## What is required
For the data below, work out how many lines include the string "match" and report only the number.

## Information shown
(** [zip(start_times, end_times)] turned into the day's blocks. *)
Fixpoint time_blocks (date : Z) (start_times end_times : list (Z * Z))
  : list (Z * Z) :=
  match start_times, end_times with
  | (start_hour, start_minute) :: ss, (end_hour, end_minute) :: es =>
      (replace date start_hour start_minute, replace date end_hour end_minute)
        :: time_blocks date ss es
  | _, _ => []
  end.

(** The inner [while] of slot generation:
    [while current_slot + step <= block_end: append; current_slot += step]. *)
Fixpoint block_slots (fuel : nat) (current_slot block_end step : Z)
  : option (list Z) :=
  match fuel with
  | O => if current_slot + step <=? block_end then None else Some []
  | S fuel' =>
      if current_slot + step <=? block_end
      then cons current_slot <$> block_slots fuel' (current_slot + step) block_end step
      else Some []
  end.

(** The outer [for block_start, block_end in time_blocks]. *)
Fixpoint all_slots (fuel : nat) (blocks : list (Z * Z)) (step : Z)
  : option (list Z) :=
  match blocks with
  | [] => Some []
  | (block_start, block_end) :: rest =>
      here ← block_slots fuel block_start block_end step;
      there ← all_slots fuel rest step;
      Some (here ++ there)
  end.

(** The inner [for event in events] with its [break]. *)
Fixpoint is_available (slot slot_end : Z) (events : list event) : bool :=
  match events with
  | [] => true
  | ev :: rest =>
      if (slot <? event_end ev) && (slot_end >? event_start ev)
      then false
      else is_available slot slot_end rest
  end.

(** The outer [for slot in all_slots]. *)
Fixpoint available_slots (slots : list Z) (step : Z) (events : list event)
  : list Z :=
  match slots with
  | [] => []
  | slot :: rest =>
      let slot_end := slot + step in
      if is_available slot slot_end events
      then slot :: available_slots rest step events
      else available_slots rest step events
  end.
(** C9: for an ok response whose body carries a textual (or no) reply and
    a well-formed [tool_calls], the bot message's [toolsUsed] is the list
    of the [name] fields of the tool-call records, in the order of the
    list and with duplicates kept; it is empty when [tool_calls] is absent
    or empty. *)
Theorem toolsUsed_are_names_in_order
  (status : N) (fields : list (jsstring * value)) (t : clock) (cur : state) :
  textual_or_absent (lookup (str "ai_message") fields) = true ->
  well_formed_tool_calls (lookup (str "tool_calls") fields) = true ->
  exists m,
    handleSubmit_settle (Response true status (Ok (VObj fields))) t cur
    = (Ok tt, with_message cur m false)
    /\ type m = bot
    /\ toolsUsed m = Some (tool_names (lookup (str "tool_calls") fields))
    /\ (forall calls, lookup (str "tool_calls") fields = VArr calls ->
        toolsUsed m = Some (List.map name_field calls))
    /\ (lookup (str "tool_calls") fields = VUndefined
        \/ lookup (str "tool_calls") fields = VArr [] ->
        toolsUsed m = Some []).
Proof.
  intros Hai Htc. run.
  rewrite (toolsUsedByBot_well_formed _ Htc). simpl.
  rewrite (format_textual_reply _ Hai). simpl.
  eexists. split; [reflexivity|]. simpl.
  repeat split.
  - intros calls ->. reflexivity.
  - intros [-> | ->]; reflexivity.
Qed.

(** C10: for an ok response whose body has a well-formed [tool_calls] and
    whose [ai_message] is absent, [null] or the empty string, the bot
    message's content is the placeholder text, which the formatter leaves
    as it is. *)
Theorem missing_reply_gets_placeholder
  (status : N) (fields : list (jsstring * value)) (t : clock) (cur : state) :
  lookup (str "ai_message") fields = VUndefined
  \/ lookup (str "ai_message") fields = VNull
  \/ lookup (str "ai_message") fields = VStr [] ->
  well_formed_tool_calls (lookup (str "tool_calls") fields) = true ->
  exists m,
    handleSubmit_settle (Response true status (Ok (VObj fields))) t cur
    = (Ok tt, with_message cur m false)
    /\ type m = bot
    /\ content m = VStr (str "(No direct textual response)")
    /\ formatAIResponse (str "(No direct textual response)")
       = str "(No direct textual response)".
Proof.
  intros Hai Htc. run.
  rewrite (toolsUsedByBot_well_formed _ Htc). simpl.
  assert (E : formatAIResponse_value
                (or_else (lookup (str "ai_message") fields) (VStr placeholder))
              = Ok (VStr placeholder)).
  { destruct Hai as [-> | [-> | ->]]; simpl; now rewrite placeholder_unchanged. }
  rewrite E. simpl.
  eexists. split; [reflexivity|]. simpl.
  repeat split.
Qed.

...

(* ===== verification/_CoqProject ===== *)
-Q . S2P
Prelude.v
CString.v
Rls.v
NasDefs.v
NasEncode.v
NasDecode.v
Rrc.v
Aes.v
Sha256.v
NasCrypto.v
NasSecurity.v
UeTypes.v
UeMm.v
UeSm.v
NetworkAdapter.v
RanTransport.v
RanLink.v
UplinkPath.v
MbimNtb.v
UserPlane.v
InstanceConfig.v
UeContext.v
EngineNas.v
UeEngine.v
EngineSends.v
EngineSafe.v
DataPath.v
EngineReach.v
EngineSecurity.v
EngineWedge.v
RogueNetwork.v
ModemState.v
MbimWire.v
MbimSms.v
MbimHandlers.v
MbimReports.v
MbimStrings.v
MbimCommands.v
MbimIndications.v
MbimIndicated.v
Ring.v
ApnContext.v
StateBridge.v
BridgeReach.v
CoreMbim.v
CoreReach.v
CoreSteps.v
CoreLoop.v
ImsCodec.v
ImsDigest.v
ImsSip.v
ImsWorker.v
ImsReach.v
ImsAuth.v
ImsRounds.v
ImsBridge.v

## Answer for this exercise
5